Concernant la société Avenir Construction, l'expert relève que cette société n'a pas proposé dans son devis un échafaudage de protection sur la [Adresse 12], que sa méthode de coulage des chaînages verticaux s'est faite sans précautions particulières, qu'elle a abandonné le chantier sans mise en oeuvre d'aucune protection en particulier au niveau de la toiture, et qu'elle n'a procédé à aucune vérification de la solidité des existants.

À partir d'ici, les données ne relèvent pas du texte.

(** C10. When a used slot holds the key of the label, an end releases that
    slot and only then runs the Debug-level log call, on the state with the
    slot already released. The table afterwards does not depend on the
    threshold: above Debug nothing is written (the trace and the buffer are
    as before) and the slot is released all the same; the next start for any
    label then finds a slot without reporting exhaustion. *)
Theorem C10_end_releases_slot (file : string) (line : Z) (label : string)
    (env : clog_env) (st : state) :
  wf_state st →
  (∃ s, s ∈ g_timers st ∧ used s = true ∧ key s = clog_hash64_ label) →
  ∃ idx old st',
    g_timers st !! idx = Some old ∧ used old = true ∧ key old = clog_hash64_ label ∧
    clogp_timer_end_ file line label env st = Some st' ∧
    clog_log_file_line_ CLOG_DEBUG file line (Some "timer"%string)
      (Text (timer_report_text ((now_ns env - t0 old) mod 2 ^ 64) label)) env
      (set_timers st (<[idx := released old]> (g_timers st))) = Some st' ∧
    g_timers st' = <[idx := released old]> (g_timers st) ∧
    g_timers st' !! idx = Some (released old) ∧
    occupied (g_timers st') + 1 = occupied (g_timers st) ∧
    ((level_int CLOG_DEBUG < g_lvl st)%Z →
       st' = set_timers st (<[idx := released old]> (g_timers st)) ∧
       trace st' = trace st ∧ g_buf st' = g_buf st) ∧
    (∀ lvl, ∃ st'', clogp_timer_end_ file line label env (clog_set_level lvl st) = Some st'' ∧
                    g_timers st'' = g_timers st') ∧
    (∀ file2 line2 label2 env2,
       ∃ j st'', clogp_timer_start_ file2 line2 label2 env2 st' = Some st'' ∧
         g_timers st''
           = <[j := started (clog_hash64_ label2) (now_ns env2)]> (g_timers st') ∧
         trace st'' = trace st').
Proof.
  intros Hwf Hpresent. pose proof Hwf as [Hb Ht].
  destruct (clog_timer_find_slot_present _ _ Ht Hpresent) as (i & s & Hi & Hs & Hu & Hk).
  pose proof (lookup_lt_Some _ _ _ Hs) as Hlt.
  set (tbl' := <[i := released s]> (g_timers st)).
  assert (∀ st0, g_timers st0 = g_timers st → wf_state st0 →
            ∃ st', clogp_timer_end_ file line label env st0 = Some st' ∧
              clog_log_file_line_ CLOG_DEBUG file line (Some "timer"%string)
                (Text (timer_report_text ((now_ns env - t0 s) mod 2 ^ 64) label)) env
                (set_timers st0 tbl') = Some st' ∧
              wf_state st' ∧ g_timers st' = tbl' ∧
              ((level_int CLOG_DEBUG < g_lvl st0)%Z → st' = set_timers st0 tbl')) as Hend.
  { intros st0 Htbl Hwf0.
    assert (wf_state (set_timers st0 tbl')) as Hwf0'.
    { destruct Hwf0 as [Hb0 _]. split; [done|].
      cbn [g_timers set_timers]. unfold tbl'. by rewrite length_insert. }
    destruct (clog_log_outcome CLOG_DEBUG file line (Some "timer"%string)
                (Text (timer_report_text ((now_ns env - t0 s) mod 2 ^ 64) label)) env
                (set_timers st0 tbl') Hwf0') as (st' & Hlog & Hwf' & Htim & _ & Hdrop).
    exists st'. split; [|done].
    rewrite (clogp_timer_end_hit _ _ _ _ _ i s) by (by rewrite Htbl).
    by rewrite Htbl. }
  destruct (Hend st eq_refl Hwf) as (st' & Hst' & Hlog & Hwf' & Htim & Hdrop).
  exists i, s, st'. split; [done|]. split; [done|]. split; [done|]. split; [done|].
  split; [done|]. split; [done|].
  split; [rewrite Htim; by apply list_lookup_insert_eq|]. split.
  { rewrite Htim. pose proof (occupied_insert (g_timers st) i s (released s) Hs) as Ho.
    rewrite Hu in Ho. cbn [used released] in Ho. unfold tbl'. lia. }
  split; [intros Hl; by rewrite (Hdrop Hl)|]. split.
  - intros lvl. destruct (Hend (clog_set_level lvl st) eq_refl) as (st'' & H'' & _ & _ & Ht'' & _).
    { by split. }
    exists st''. split; [done|]. by rewrite Ht'', Htim.
  - intros file2 line2 label2 env2.
    destruct (clogp_timer_start_records file2 line2 label2 env2 st' Hwf')
      as (j & old & _ & Hstart & _).
    { exists (released s). split; [|by left].
      rewrite Htim. apply list_elem_of_lookup. exists i. by apply list_lookup_insert_eq. }
    eexists j, _. split; [done|]. done.
Qed.
(** [try: body  except ValueError: handler] *)
Definition try_except_ValueError {A} (body : M A) (handler : M A) : M A := λ w,
  match body w with
  | (Raise ValueError, w') => handler w'
  | r => r
  end.

(** [for x in l: s = body x s] *)
Fixpoint for_in {A S} (l : list A) (body : A → S → M S) (s : S) : M S :=
  match l with
  | [] => mret s
  | x :: l' => s' ← body x s; for_in l' body s'
  end.

(** ** Library calls *)

Definition os_path_join (p : path) (name : string) : path := p ++ [name].

Definition os_path_exists (p : path) : M bool := λ w,
  (Return (Fs.exists_ (w_fs w) p), w).

Definition os_path_isdir (p : path) : M bool := λ w,
  (Return (Fs.isdir (w_fs w) p), w).

Definition os_listdir (p : path) : M (list string) := λ w,
  (Fs.listdir (w_fs w) p, w).

Definition os_makedirs (p : path) : M unit := λ w,
  match Fs.makedirs (Some (w_fs w)) p with
  | Return n => (Return tt, set_fs n w)
  | Raise e => (Raise e, w)
  end.

Definition fs_update (f : option node → result (option node)) (p : path) : M unit := λ w,
  match Fs.update f (Some (w_fs w)) p with
  | Return (Some n) => (Return tt, set_fs n w)
  | Return None => (Raise OSError, w)
  | Raise e => (Raise e, w)
  end.

Definition open_wb (p : path) : M unit := fs_update Fs.truncate p.

Definition os_remove (p : path) : M unit := fs_update Fs.unlink p.

(** The [k]-th [f.write(chunk)] on the file opened at [p]. *)
Definition f_write (p : path) (k : nat) (chunk : list Byte.byte) : M unit := λ w,
  match w_write_limit w p with
  | Some limit => if decide (limit ≤ k)%nat then (Raise OSError, w)
                  else fs_update (Fs.append chunk) p w
  | None => fs_update (Fs.append chunk) p w
  end.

Concernant la société Loc Immo, l'expert reproche au maître de l'ouvrage une absence de maîtrise d'oeuvre généralisée sur l'opération, la réalisation d'une maîtrise d'oeuvre partielle, une immixtion dans les choix et méthodes, et une absence d'assurance dommages-ouvrage, de mission CSPS (coordination sécurité et prévention santé) et de bureau de contrôle, et le fait de s'être réservé l'ensemble des lots hors gros oeuvre 'sans en connaître réellement le contenu et sans maîtriser les délais'.

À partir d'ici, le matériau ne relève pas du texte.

(** The tables after the three writes of a send. *)
Definition legacy_written (holderModel : TokenHolder.t)
  (historyModel : TokenAddressHistory.t) (bridgeHistory : Legacy.BridgeHistory.t)
  (d : Legacy.DB) : Legacy.DB :=
  {| Legacy.token := Legacy.token d;
     Legacy.token_holder :=
       gorm.save_token_holder holderModel (Legacy.token_holder d);
     Legacy.token_address_history :=
       Legacy.token_address_history d
       ++ [gorm.stored_token_address_history historyModel
             (Legacy.token_address_history d)];
     Legacy.bridge_history :=
       Legacy.bridge_history d
       ++ [Legacy.stored_bridge_history bridgeHistory (Legacy.bridge_history d)] |}.

End LegacyVocabulary.

(** ** More states and memos to run the processors on *)

Module Cases.
Import Concrete Scenario.

(** The state of the scenario with a driver that refuses the second write. *)
Definition refusing : World :=
  {| db := store 1000; fault := deadlock; journal := [] |}.

(** A second token whose ticker continues the first one's, a gate for it and
    a holder of 50. *)
Definition TICK2 : Token.t :=
  {| Token.ID := 8; Token.ChainID := "cosmoshub-4"; Token.Ticker := "TICK2";
     Token.Decimals := 6 |}.

Definition gate2 : BridgeToken.t :=
  {| BridgeToken.ID := 2; BridgeToken.RemoteChainID := 3;
     BridgeToken.TokenID := 8; BridgeToken.Enabled := true |}.

Definition holder2 : TokenHolder.t :=
  {| TokenHolder.ID := 12; TokenHolder.ChainID := "cosmoshub-4";
     TokenHolder.TokenID := 8; TokenHolder.Address := "cosmos1alice";
     TokenHolder.Amount := 50; TokenHolder.DateUpdated := 1700000000 |}.

Definition two_tokens : World :=
  {| db := {| gorm.token := [TICK; TICK2];
              gorm.bridge_remote_chain := [osmosis];
              gorm.bridge_token := [gate; gate2];
              gorm.token_holder := [holder 1000; holder2];
              gorm.token_address_history := []; gorm.bridge_history := [] |};
     fault := healthy; journal := [] |}.

(** 50 of [TICK2], where [send "250"] is 250 of [TICK]. *)
Definition fifty_tick2 : ProtocolURN.t :=
  {| ProtocolURN.ChainID := "cosmoshub-4"; ProtocolURN.Version := "v1";
     ProtocolURN.Operation := "send";
     ProtocolURN.KeyValuePairs :=
       [("tic", "tick2"); ("amt", "50"); ("rch", "osmosis-1");
        ("rco", "osmo1contract"); ("dst", "osmo1bob")] |}.

(** The send of 250 with another version, the ticker in mixed case, blanks
    around the values, the keys in another order and a key the processor
    does not know. *)
Definition decorated : ProtocolURN.t :=
  {| ProtocolURN.ChainID := "cosmoshub-4"; ProtocolURN.Version := "v9";
     ProtocolURN.Operation := "send";
     ProtocolURN.KeyValuePairs :=
       [("note", "hello"); ("dst", "osmo1bob "); ("rco", " osmo1contract");
        ("rch", "osmosis-1"); ("amt", " 250 "); ("tic", " TiCk")] |}.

M.[M] soutient que la société Loc Immo a acheté en toute connaissance de cause un immeuble vétuste, que son gérant, ayant la qualité d'assistant à maître d'ouvrage, avait des compétences en matière de construction, et qu'il a lui-même pris en compte la fragilité de la façade 'puisque la réalisation prévue par Mani Concept est celle d'une structure indépendante non attenante à cette façade', et qu'il a mentionné la nécessité d'un échafaudage sur rue mais non appuyé sur la façade.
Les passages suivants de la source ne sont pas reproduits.